DEV Community

Cover image for The const enum that took down our payments
Karan Mali
Karan Mali

Posted on

The const enum that took down our payments

Three minutes

That's how long I'd sit there every time I changed a file on our server. Three to four minutes for the dev server to rebuild and come back up. Long enough to check Slack, scroll twitter, and then forget what I was about to do when it finally came back. I was the only one on Linux. The rest of the team was on Mac, and on their machines the dev server came back in twenty seconds. Nobody else felt the pain, so nobody else was looking for a fix. On my machine it was the bottleneck of my whole day.

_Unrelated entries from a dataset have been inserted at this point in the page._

Definition find_entry (fuel : nat) (path : bytes) (w : Fat) : option (result FsError DirEntry) :=
  match instance w with
  | None => Some (Err NotFound)
  | Some inst =>
      let path := trim_front (Z.eqb SLASH) path in
      if decide (path = []) then
        Some (Ok (mkDirEntry [SLASH] true (root_cluster (bpb inst)) 0))
      else
        let components := List.filter (fun s => negb (bool_decide (s = []))) (split path) in
        find_loop (ahci w) fuel inst (root_cluster (bpb inst)) components
  end.

Definition fat_open (fuel : nat) (path : bytes) (w : Fat) : option (result FsError Fat32File) :=
  match find_entry fuel path w with
  | None => None
  | Some (Err e) => Some (Err e)
  | Some (Ok entry) =>
      if is_directory entry then Some (Err IsDirectory) else
      match instance w with
      | None => Some (Err NotFound)
      | Some inst =>
          match cluster_chain (ahci w) fuel inst (first_cluster entry) with
          | None => None
          | Some cls => Some (Ok (file_new (first_cluster entry) (de_file_size entry) cls))
          end
      end
  end.

Definition fat_read_dir (fuel : nat) (path : bytes) (w : Fat) : option (result FsError (list bytes)) :=
  match find_entry fuel path w with
  | None => None
  | Some (Err e) => Some (Err e)
  | Some (Ok entry) =>
      if negb (is_directory entry) then Some (Err NotDirectory) else
      match instance w with
      | None => Some (Err NotFound)
      | Some inst =>
          let cluster := if first_cluster entry =? 0 then root_cluster (bpb inst)
                         else first_cluster entry in
          match read_directory (ahci w) fuel inst cluster with
          | None => None
          | Some (Err e) => Some (Err e)
          | Some (Ok entries) => Some (Ok (map de_name entries))
          end
      end
  end.

Definition fat_mkdir (path : bytes) (w : Fat) : Fat * result FsError unit := (w, Err PermissionDenied).
Definition fat_remove (path : bytes) (w : Fat) : Fat * result FsError unit := (w, Err PermissionDenied).

(** [init]: the state of the file system it mounts, if it mounts one. *)
Definition fat_init (rd : option (Z -> option bytes)) : option Fat :=
  match rd with
  | None => None
  | Some _ =>
      match instance_new rd with
      | Some inst => Some (mkFat rd (Some inst))
      | None => None
      end
  end.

I started batching changes across multiple files so I'd only pay the rebuild cost once, which sounds clever but mostly meant I'd lose track of what I was actually testing. You don't really notice an hour disappearing into that. You just notice you're tired by 4pm and you can't figure out why.

For a while, I lived with it.


A small experiment

I'd used esbuild in some side projects before. It built things in milliseconds. After enough days of staring at a slow rebuild, I started wondering whether it would work for our server too. I tried it locally first. Wrote a small config, pointed it at our entry files, ran it. The build went from minutes to under a second. I ran the dev server. It came up. Things worked.

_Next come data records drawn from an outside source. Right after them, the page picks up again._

(** The name of an entry with these fragments. *)
Lemma long_name_fragments l short :
  l <> [] -> Forall (fun u => 0 < u < 65536 /\ is_surrogate u = false) l ->
  match list.last l with Some c => keeps_end c = true | None => True end ->
  long_name (reverse (name_fragments l)) short = utf8_encode l.
Proof.
  intros Hne Hu Hlast. unfold long_name, name_fragments.
  assert (Forall (fun u => 0 < u < 65536) l) as Hu1 by (eapply Forall_impl; [exact Hu|]; cbn; tauto).
  assert (Forall (fun u => is_surrogate u = false) l) as Hu2 by (eapply Forall_impl; [exact Hu|]; cbn; tauto).
  destruct (fragments_ok (length l) l ltac:(lia) Hu1) as (_ & Hc & _ & Hn).
  rewrite decide_False by (intros Hr; apply (f_equal reverse) in Hr; rewrite reverse_involutive in Hr; by apply Hn).
  rewrite reverse_involutive, Hc, from_utf16_plain by done.
  assert (forall p, (forall c, keeps_end c = true -> p c = false) -> trim_end_matches p l = l) as Htrim.
  { intros p Hp. apply trim_end_keeps. destruct (list.last l); [by apply Hp|done]. }
  rewrite !Htrim; [by rewrite decide_False|..]; unfold keeps_end; intros c Hc'; zbool; first [done|by apply Z.eqb_neq].
Qed.

(** ** Reading a directory back *)

(** The scan over the entries that carry the fragments of a name. *)
Lemma scan_fragments bs fs rest lfn out : forall prev,
  Forall2 carries bs fs ->
  exists prev', dir_scan prev (bs ++ rest) lfn out = dir_scan prev' rest (lfn ++ fs) out.
Proof.
  intros prev H. revert prev lfn. induction H as [|b f bs fs (_ & Ha & Hd & Hp) _ IH]; intros prev lfn.
  { exists prev. by rewrite app_nil_r. }
  destruct (IH ATTR_LFN (lfn ++ [f])) as [prev' Hr]. exists prev'. cbn [app dir_scan].
  rewrite Ha, Z.eqb_refl, (proj2 (Z.eqb_neq _ _) Hd), Hp, andb_false_r. cbn [andb negb].
  rewrite Hr. by rewrite <- app_assoc.
Qed.

(** The scan over a short entry. *)
Lemma scan_short e prev rest lfn out :
  dirent_ok e ->
  dir_scan prev (encode_short e :: rest) lfn out
    = dir_scan (d_attr e) rest [] (out ++ [parse_dir_entry lfn (encode_short e)]).
Proof.
  intros He. destruct (short_entry_fields e He) as (_ & H0 & Ha & _). cbv zeta in *.
  destruct He as [_ (F1 & F2 & F3) [Hb Hv] _ _ _]. cbn [dir_scan]. rewrite H0, Ha.
  assert (d_attr e <> ATTR_LFN) as Hl by (intros Hx; rewrite Hx in Hv; done).
  rewrite (proj2 (Z.eqb_neq _ _) F1), (proj2 (Z.eqb_neq _ _) F2), (proj2 (Z.eqb_neq _ _) F3),
    (proj2 (Z.eqb_neq _ _) Hl), Hv. done.
Qed.

Lemma parse_short e lfn :
  dirent_ok e -> long_name lfn (d_short e) = de_name (decoded e) ->
  parse_dir_entry lfn (encode_short e) = decoded e.
Proof.
  intros He Hn. destruct (short_entry_fields e He) as (_ & _ & Ha & Hs & Hh & Hl & Hz). cbv zeta in *.
  unfold parse_dir_entry. rewrite Hs, Ha, Hh, Hl, Hz, Hn, cluster_halves by apply He.
  unfold decoded. cbn [de_name]. f_equal.
  change ATTR_DIRECTORY with (Z.shiftl 1 4). apply land_bit. lia.
Qed.

Lemma lfn_entries_carry e l :
  dirent_ok e -> d_long e = Some l ->
  Forall2 carries (reverse (lfn_entries (lfn_checksum (d_short e)) (name_fragments l))) (reverse (name_fragments l)).
Proof.
  intros He Hl. destruct (ok_long _ He l Hl) as (Hne & Hlen & Hu & _).
  assert (Forall (fun u => 0 < u < 65536) l) as Hu1 by (eapply Forall_impl; [exact Hu|]; cbn; tauto).
  destruct (fragments_ok (length l) l ltac:(lia) Hu1) as (Hf & _ & Hc & _). fold (name_fragments l) in *.
  apply Forall2_reverse. unfold lfn_entries. apply Forall2_same_length_lookup_2; [by rewrite length_imap|].
  intros i b f Hb Hfi. rewrite list_lookup_imap, Hfi in Hb. cbn in Hb. injection Hb as <-.
  pose proof (lookup_lt_Some _ _ _ Hfi). destruct (Forall_lookup_1 _ _ _ _ Hf Hfi) as [Hf1 Hf2].
  apply encode_lfn_carries; [|done|done]. unfold DIR_DELETED. case_decide; lia.
Qed.

(** One entry of the format, long name and all. *)
Lemma scan_entry e prev rest out :
  dirent_ok e ->
  dir_scan prev (encode_entry e ++ rest) [] out = dir_scan (d_attr e) rest [] (out ++ [decoded e]).
Proof.
  intros He. unfold encode_entry. rewrite <- app_assoc. cbn [app].
  destruct (d_long e) as [l|] eqn:El.
  - destruct (scan_fragments _ _ (encode_short e :: rest) [] out prev (lfn_entries_carry e l He El)) as [prev' ->].
    rewrite scan_short by done. destruct (ok_long _ He l El) as (Hne & _ & Hu & Hlast).
    rewrite parse_short; [done|done|]. cbn [app]. rewrite long_name_fragments by done.
    unfold decoded. by rewrite El.
  - cbn [app]. rewrite scan_short, parse_short; [done|done| |done]. unfold decoded. by rewrite El.
Qed.

Lemma encode_entry_len e : dirent_ok e -> Forall (fun b => length b = 32%nat) (encode_entry e).
Proof.
  intros He. unfold encode_entry. apply Forall_app. split.
  - destruct (d_long e) as [l|] eqn:El; [|constructor]. pose proof (lfn_entries_carry e l He El) as H.
    induction H as [|b f bs fs Hb _ IH]; constructor; [apply Hb|done].
  - constructor; [|constructor]. by apply short_entry_fields.
Qed.

(** The directory loop reads the on-disk form back. *)
Lemma parse_encoded_dir (es : list dirent) (free : nat) :
  Forall dirent_ok es -> parse_directory (encode_dir es free) = map decoded es.
Proof.
  intros Hes. unfold encode_dir. rewrite parse_directory_scan.
  - assert (forall prev out, prev <> ATTR_LFN ->
      dir_scan prev (concat (map encode_entry es) ++ replicate free (replicate 32 0)) [] out
        = out ++ map decoded es) as H; [|by rewrite H].
    induction Hes as [|e es He _ IH]; intros prev out Hp; cbn [map concat app].
    + rewrite app_nil_r. destruct free as [|free]; [done|]. cbn [replicate dir_scan].
      change (byte _ 0) with 0. change (byte _ 11) with 0. by rewrite (proj2 (Z.eqb_neq _ _) Hp).
    + rewrite <- app_assoc, scan_entry, IH; [by rewrite <- app_assoc| |done].
      intros Hx. destruct (ok_attr _ He) as [_ Hv]. by rewrite Hx in Hv.
  - apply Forall_app. split.
    + clear free. induction Hes as [|e es He _ IH]; [constructor|]. cbn [map concat].
      apply Forall_app. split; [by apply encode_entry_len|done].
    + by apply Forall_replicate.
Qed.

I pinged a senior developer. Told him I had esbuild working locally and asked if we should give it a real shot. He said yes, we had fifteen to twenty days before the next production release, plenty of room to catch problems. So I opened a PR. The PR was small: a config file, a couple of package.json scripts, and two enum changes that I'll come back to in a minute. That was it. We talked about it again the next day. He said let's not merge it into dev right now because dev was being stabilised for the upcoming production release. "Use it locally for now, we'll merge it after the release." I said fine. Went back to my work and kept using esbuild on my machine. The PR sat there. A few days later the production release happened. Everything looked fine. I didn't think about the PR. I was busy with my own tickets, and honestly the esbuild thing had already paid off for me personally. I was the only one using it, my local was fast, life was good.

That weekend, my phone buzzed.


One landlord, then five

The first message was from on-call. A landlord couldn't access their payment link. The link was returning something weird, undefined or null, the kind of thing that usually smells like a bad record more than a bad code path. We looked into it. Their data on our end seemed off. We wrote a small script, patched the row, told the landlord we were sorry, and moved on. One landlord with broken data is the kind of thing you can rationalise away. Migrations are messy, maybe a job didn't run, whatever. We've all seen worse.

The next day, another landlord reported the same thing. Then another. Then another. By the time we had five or six of these, the rationalisation stopped working. Data corruption does not politely affect five different accounts in the same exact way, in the same flow, on the same weekend. Something else was going on. And it was Saturday, and landlords were trying to collect rent, and the payment link, the one piece of the product that absolutely cannot be broken, was the thing that was broken.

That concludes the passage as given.